● **Records shown**
(** X12. A path-length warning is raised for exactly the file entries
    and systems whose limit the path exceeds in UTF-8 bytes (Windows 260,
    macOS 1024, Linux 4096); a directory entry raises none.  Hence a path
    reported for Linux is reported for macOS and Windows, and one reported
    for macOS is reported for Windows. *)
Theorem path_warnings_follow_limits fs :
  (forall w,
     In w (Analyzer.pathTooLong
             (Analyzer.reportWarnings
                (Analyzer.analyzeArchive normalizeNFC normalizeNFD fs)))
     <-> exists f,
           In f fs /\ Analyzer.isDirectory f = false
           /\ Analyzer.pwPath w = Analyzer.originalName f
           /\ Analyzer.pwLength w = Analyzer.byteLength (Analyzer.originalName f)
           /\ In (Analyzer.pwOs w, Analyzer.pwLimit w) Analyzer.OS_LIMITS
           /\ (Analyzer.pwLimit w < Analyzer.pwLength w)%nat)
  /\ (forall w o limit,
        In w (Analyzer.pathTooLong
                (Analyzer.reportWarnings
                   (Analyzer.analyzeArchive normalizeNFC normalizeNFD fs))) ->
        In (o, limit) Analyzer.OS_LIMITS ->
        (limit <= Analyzer.pwLimit w)%nat ->
        In {| Analyzer.pwPath := Analyzer.pwPath w;
              Analyzer.pwLength := Analyzer.pwLength w;
              Analyzer.pwOs := o; Analyzer.pwLimit := limit |}
           (Analyzer.pathTooLong
              (Analyzer.reportWarnings
                 (Analyzer.analyzeArchive normalizeNFC normalizeNFD fs)))).
Proof.
  assert (forall w,
     In w (Analyzer.pathTooLong
             (Analyzer.reportWarnings
                (Analyzer.analyzeArchive normalizeNFC normalizeNFD fs)))
     <-> exists f,
           In f fs /\ Analyzer.isDirectory f = false
           /\ Analyzer.pwPath w = Analyzer.originalName f
           /\ Analyzer.pwLength w = Analyzer.byteLength (Analyzer.originalName f)
           /\ In (Analyzer.pwOs w, Analyzer.pwLimit w) Analyzer.OS_LIMITS
           /\ (Analyzer.pwLimit w < Analyzer.pwLength w)%nat) as Hiff.
  { intros w. rewrite (proj1 (analyzeArchive_warnings fs)).
    cbn [Analyzer.pathTooLong]. rewrite List.in_flat_map. unfold fileEntries.
    split.
    - intros (f & [Hf Hdir]%List.filter_In & Hw%checkPathLength_In).
      exists f. apply negb_true_iff in Hdir. tauto.
    - intros (f & Hf & Hdir & Hw). exists f. split.
      + apply List.filter_In. by rewrite Hdir.
      + apply checkPathLength_In. tauto. }
  split; [exact Hiff|].
  intros w o limit (f & Hf & Hdir & Hp & Hl & Hos & Hlt)%Hiff Hin Hle.
  apply Hiff. exists f. cbn. repeat split; try done. lia.
Qed.
(** A pattern [inner\n?] does not match text with a line break inside. *)
Lemma no_inner_newline (inner : regex) (l1 l2 : string) :
  newline_free inner = true ->
  mem newline l1 = false -> l2 <> EmptyString ->
  fullmatch (Cat inner (Opt (Chr newline))) (l1 ++ String newline l2) = false.
Proof.
  intros F H1 H2.
  destruct (fullmatch _ _) eqn:E; [| reflexivity].
  exfalso. apply fullmatch_iff in E.
  apply matches_Cat_inv in E as (s1 & s2 & Hs & M1 & M2).
  pose proof (newline_free_matches M1 F) as N1.
  assert (S : split newline (s1 ++ s2) = l1 :: split newline l2)
    by (rewrite <- Hs; now apply split_app).
  assert (T : split newline l2 <> [] /\ split newline l2 <> [EmptyString]).
  { destruct l2 as [|a l2]; [congruence |]. simpl.
    pose proof (split_not_nil newline l2) as NN.
    destruct (Ascii.eqb a newline), (split newline l2); split; congruence. }
  destruct T as [T1 T2].
  apply matches_Opt_Chr_inv in M2 as [-> | ->].
  - rewrite append_nil_r, split_no_sep in S by assumption.
    injection S as _ S. symmetry in S. contradiction.
  - rewrite split_app in S by assumption. simpl in S.
    injection S as _ S. symmetry in S. contradiction.
Qed.

Lemma number_regex_newline_free : newline_free number_regex = true.
Proof. reflexivity. Qed.

(** The matrix and the array pattern start with an opening bracket. *)
Lemma bracket_first (r1 r2 : regex) (s : string) :
  fullmatch (Cat (Cat (Chr "[") r1) r2) s = true -> exists s', s = String "[" s'.
Proof.
  intros E. apply fullmatch_iff in E.
  apply matches_Cat_inv in E as (s1 & s2 & -> & M1 & _).
  apply matches_Cat_inv in M1 as (s3 & s4 & -> & M3 & _).
  apply matches_Chr_inv in M3 as ->. simpl. eauto.
Qed.

Lemma no_bracket_no_matrix (s : string) :
  mem "[" s = false -> fullmatch re_matrix s = false /\ fullmatch re_array s = false.
Proof.
  intros H. split.
  - destruct (fullmatch re_matrix s) eqn:E; [| reflexivity].
    apply bracket_first in E as [s' ->]. discriminate.
  - destruct (fullmatch re_array s) eqn:E; [| reflexivity].
    apply bracket_first in E as [s' ->]. discriminate.
Qed.

End PatternFacts.

(* ================================================================== *)
(** * Auto-detection of the response format *)

Module AutoFacts.
Import PyStr PyStrFacts ReFacts PatternFacts.

Lemma text_block_not_numeric (l1 l2 : string) :
  mem newline l1 = false -> l2 <> EmptyString ->
  let x := l1 ++ String newline l2 in
  fullmatch re_matrix x = false /\ fullmatch re_array x = false
  /\ fullmatch re_number x = false.
Proof.
  intros H1 H2 x. repeat split; apply no_inner_newline; auto.
Qed.

Lemma text_block_lines (l1 l2 : string) :
  l1 <> EmptyString -> l2 <> EmptyString ->
  mem newline l1 = false -> mem newline l2 = false ->
  lstrip text_framing l1 = l1 -> rstrip text_framing l2 = l2 ->
  split newline (strip text_framing (l1 ++ String newline l2)) = [l1; l2].
Proof.
  intros N1 N2 M1 M2 L R. unfold strip.
  rewrite lstrip_app by assumption.
  change (String newline l2) with (String newline EmptyString ++ l2).
  rewrite <- append_assoc, rstrip_app by assumption.
  rewrite append_assoc. change (String newline EmptyString ++ l2) with (String newline l2).
  rewrite split_app, split_no_sep by assumption. reflexivity.
Qed.

End AutoFacts.

(** C2.  [process_auto] on the examples of the specification: the matrix
    text [[1,2;3,4]] gives the 2x2 structure [[1.0,2.0],[3.0,4.0]], the array
    text [[1;2;3]] gives [1.0,2.0,3.0], the text 1.5e-3 gives 0.0015; a block
    of two lines (neither empty, no framing character at the start of the
    first or the end of the second) gives the pair of the two lines in
    order; a single line without a bracket that is not a number comes back
    unchanged. *)
Theorem process_auto_round_trips :
  process_auto (Some "[1,2;3,4]") = Return (VMatrix [[1%Q; 2%Q]; [3%Q; 4%Q]])
  /\ process_auto (Some "[1;2;3]") = Return (VArray [1%Q; 2%Q; 3%Q])
  /\ process_auto (Some "1.5e-3") = Return (VFloat (Qred 0.0015%Q))
  /\ (forall l1 l2 : string,
        l1 <> EmptyString -> l2 <> EmptyString ->
        PyStr.mem PyStr.newline l1 = false ->
        PyStr.mem PyStr.newline l2 = false ->
        PyStr.lstrip text_framing l1 = l1 ->
        PyStr.rstrip text_framing l2 = l2 ->
        process_auto (Some (l1 ++ String PyStr.newline l2)) = Return (VLines [l1; l2]))
  /\ (forall s : string,
        PyStr.mem PyStr.newline s = false ->
        PyStr.mem "[" s = false ->
        Re.fullmatch re_number s = false ->
        process_auto (Some s) = Return (VStr s)).
Proof.
  split; [vm_compute; reflexivity |].
  split; [vm_compute; reflexivity |].
  split; [vm_compute; reflexivity |].
  split.
  - intros l1 l2 N1 N2 M1 M2 L R.
    destruct (AutoFacts.text_block_not_numeric l1 M1 N2) as (E1 & E2 & E3).
    unfold process_auto. rewrite E1, E2, E3.
    rewrite PyStrFacts.mem_app. cbn [PyStr.mem]. rewrite Ascii.eqb_refl, orb_true_r.
    rewrite AutoFacts.text_block_lines by assumption. reflexivity.
  - intros s M B E3.
    destruct (PatternFacts.no_bracket_no_matrix s B) as [E1 E2].
    unfold process_auto. now rewrite E1, E2, E3, M.
Qed.
(** * cQueue: a fixed-capacity ring of fixed-size records (FIFO / LIFO)

    Shallow embedding of [src/src/cQueue.h] (the header followed by the
    body of cQueue.c) and verification of its indexing scheme.

    Conventions of the embedding:
    - the fields of [Queue_t] are integers of type [Z]; a store into a
      [uint16_t] lvalue is written with its wrap-around ([wrap16]);
    - arithmetic on [uint16_t] operands is carried out in C on [int]
      (32 bits on the STM32 targets the library is written for) after the
      integer promotions; an [int] product that leaves the range of [int]
      is undefined behaviour ([Undefined]);
    - [Queue_t *q] is passed by value and handed back by every operation
      that may write through the pointer;
    - the region [q->queue] points to is owned by the ring: the field is
      modelled together with the state of its pointee ([region]);
    - a [void *record] argument is the caller's buffer, a list of bytes
      starting at the address passed. *)

From Stdlib Require Import ZArith List Bool Lia Strings.Byte.
From stdpp Require Import base list.
Import ListNotations.
Open Scope Z_scope.

(** ** Results of C code: a value, or undefined behaviour *)

Inductive result (A : Type) : Type :=
| Done (a : A)
| Undefined.
Arguments Done {A} a.
Arguments Undefined {A}.

Definition bind {A B : Type} (c : result A) (k : A -> result B) : result B :=
  match c with
  | Done a => k a
  | Undefined => Undefined
  end.

Notation "'let*' x ':=' c 'in' k" := (bind c (fun x => k))
  (at level 10, x name, c at level 100, k at level 200).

● **Problem description**
Find the lines in the data that include "normalizeNFC", then copy each of them.

● **Response area**
                (Analyzer.analyzeArchive normalizeNFC normalizeNFD fs)))
                   (Analyzer.analyzeArchive normalizeNFC normalizeNFD fs))) ->
                 (Analyzer.analyzeArchive normalizeNFC normalizeNFD fs)))).
                (Analyzer.analyzeArchive normalizeNFC normalizeNFD fs)))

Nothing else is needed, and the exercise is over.